For the next hour, the tasks are manageable. I re-chart medication charts and get a request to insert a cannula into an elderly lady for intravenous fluids. The team struggled to put the last one in, and her newest one has fallen out during a shower. The lady is thin with fragile veins, and after three painful attempts, the cannula still isn’t in. She is tired of being poked and prodded, and I’m feeling frustrated. I decide to take a break and come back later.

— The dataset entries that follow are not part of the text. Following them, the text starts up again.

(** The session [s] at [x] and its entry are removed; a closed connection without
    sessions goes too. *)
Lemma wf_remove sv s x c :
  server_wf sv → sessions sv !! s = Some x → connections sv !! connection x = Some c →
  let c' := c <| session_table := hash_remove (session_table c) (id_text s) |> in
  let conns :=
    if negb (sock c) && bool_decide (session_table c' = []) then delete (connection x) (connections sv)
    else <[connection x := c']> (connections sv) in
  server_wf (sv <| sessions := delete s (sessions sv) |> <| connections := conns |>).
Proof.
  intros [Hf Ht Hs] Hx Hc c' conns. destruct (Ht _ _ Hc) as (Hnd & Hopen & Hk).
  assert (Hother : ∀ k s', (k, s') ∈ session_table c → s' ≠ s → (k, s') ∈ session_table c').
  { intros k s' Hin Hne. apply hash_remove_elem. split; [done|]. destruct (Hk k s' Hin) as (-> & _).
    intros Heq. apply Hne. destruct (Hs s x Hx) as (_ & c2 & Hc2 & Hin2).
    rewrite Hc in Hc2. injection Hc2 as <-. rewrite Heq in Hin.
    apply list_elem_of_lookup in Hin as [i Hi], Hin2 as [j Hj].
    assert (i = j) as ->; [|congruence].
    eapply NoDup_lookup; [exact Hnd| |]; rewrite list_lookup_fmap; [by rewrite Hi|by rewrite Hj]. }
  assert (Hmine : ∀ k s', (k, s') ∈ session_table c' → s' ≠ s).
  { intros k s' [Hin Hne]%hash_remove_elem ->. destruct (Hk k s Hin) as (-> & _). done. }
  assert (Hconns : ∀ d y, conns !! d = Some y →
    (d = connection x ∧ y = c' ∧ (sock c = false → session_table c' ≠ [])) ∨
    (d ≠ connection x ∧ connections sv !! d = Some y)).
  { intros d y. subst conns. destruct (negb (sock c) && bool_decide (session_table c' = [])) eqn:Hb.
    - intros [Hne Hy]%lookup_delete_Some. right. by split.
    - intros [(<- & <-)|(Hne & Hy)]%lookup_insert_Some; [left|right; by split].
      split_and!; try done. intros Hsock. rewrite Hsock in Hb. simpl in Hb.
      by apply bool_decide_eq_false in Hb. }
  split; cbn.
  - intros i Hi. destruct (Hf i Hi) as [Hi1 Hi2]. split; [by rewrite lookup_delete_None; right|].
    subst conns. destruct (negb _ && _); [by rewrite lookup_delete_None; right|].
    rewrite lookup_insert_ne; [done|]. intros <-. congruence.
  - intros d y Hy. destruct (Hconns d y Hy) as [(-> & -> & Hsock)|(Hne & Hd)].
    + split_and!; [by apply hash_remove_nodup|exact Hsock|]. intros k s' Hin.
      pose proof (Hmine k s' Hin) as Hne. apply hash_remove_elem in Hin as [Hin _].
      destruct (Hk k s' Hin) as (-> & z & Hz & Hcz). split; [done|]. exists z.
      by rewrite lookup_delete_ne.
    + destruct (Ht d y Hd) as (? & ? & Hkd). split_and!; try done. intros k s' Hin.
      destruct (Hkd k s' Hin) as (-> & z & Hz & Hcz). split; [done|]. exists z.
      rewrite lookup_delete_ne; [done|]. intros ->. congruence.
  - intros s' y [Hne Hy]%lookup_delete_Some. destruct (Hs s' y Hy) as (Hok & z & Hz & Hin). split; [done|].
    destruct (decide (connection y = connection x)) as [Heq|Hneq].
    + rewrite Heq in Hz |- *. rewrite Hc in Hz. injection Hz as <-.
      pose proof (Hother _ _ Hin ltac:(congruence)) as Hin'. exists c'. split; [|done].
      subst conns. destruct (session_table c') as [|e t] eqn:Het; [by apply elem_of_nil in Hin'|].
      rewrite bool_decide_eq_false_2 by done. rewrite andb_false_r. apply lookup_insert_eq.
    + exists z. split; [|done]. subst conns. destruct (negb _ && _);
        [by rewrite lookup_delete_ne|by rewrite lookup_insert_ne].
Qed.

The nurses then page urgently for a doctor. A patient has slipped and knocked his head, and now lies on the floor with a pool of blood beside him. When I arrive at the ward, I find a nurse beside the patient saying, “Everything’s going to be OK, the doctor’s here now,” as if a miracle is about to happen. I do not feel like anyone’s miracle worker, but as one of the first responders and because more senior help had not arrived yet, the nurses look to me for further instructions. My mind freezes, but kickstarts to life again when the basics of ‘ABC’ spring to mind. I feel incredibly grateful for the medical school hammering the ABC approach for such situations. I begin to assess and treat the patient. His airway is patent, cervical spine protected, breathing and circulation maintained. We apply pressure to the wound and perform an ECG and glucose. The few minutes waiting for help to arrive seem to last forever. When more help arrives, we give a huge sigh of relief. I notice that all this time, the patient’s wife has been waiting outside and has been growing extremely worried. As the appropriate members are treating the patient, I take the opportunity to go to her, explain what is happening, and reassure her that her husband is being cared for. One of my consultants once told me that as a junior doctor, one of the best things to do in such situations is to communicate with the patient’s family.

Just when I think that there has been all the excitement I’d need in one night, the pager beeps again. A patient is spiking a high fever, and the nurse is requesting antibiotics. I check through the patients notes first and note that she has been spiking fevers in the last few days, cultures are negative, and the treating team thinks it may be viral. A septic screen has been done, and it was previously decided paracetamol should be sufficient  I reassess her and decide that she does not look too ill at this stage. She has been stable over the last few days.  I choose to leave her without antibiotics, as it does not seem likely that they will be beneficial. The next day, I will check on the patient and be relieved to see that the treating team did not decide to prescribe any antibiotics either.

Before the end of the shift, I go back to visit the elderly lady who still needs a cannula. If I fail, I’ll need to call the duty anaesthetist, and I feel bad because it is getting pretty late in the night. I discuss with the patient, and she agrees for me to have one last opportunity to try. I aim for a small vein in her left hand, and by some stroke of luck, the cannula goes in and flushes smoothly. I breathe a sigh of relief and thankfulness. It reinforces to me that sometimes, just when we are feeling down and tired from trying, we can come back to the task and succeed.

Every day in the hospital, you learn something new. After completing my internship, I am able to reflect back on how much I have learnt in the past year. Completing medical school makes you a doctor, but that is far from the end of the journey. If I may offer some advice, it would be to stay calm in unfamiliar situations, stick with what you have been taught, and never be afraid to ask for help.

Conflict of interest

None declared.

References

[1] Cave J, Woolf K, Jones A, Dacre J. Easing the transition from student to doctor: how can medical schools help prepare their graduates for starting work? Med Teach. 2009 May;31(5):403-8.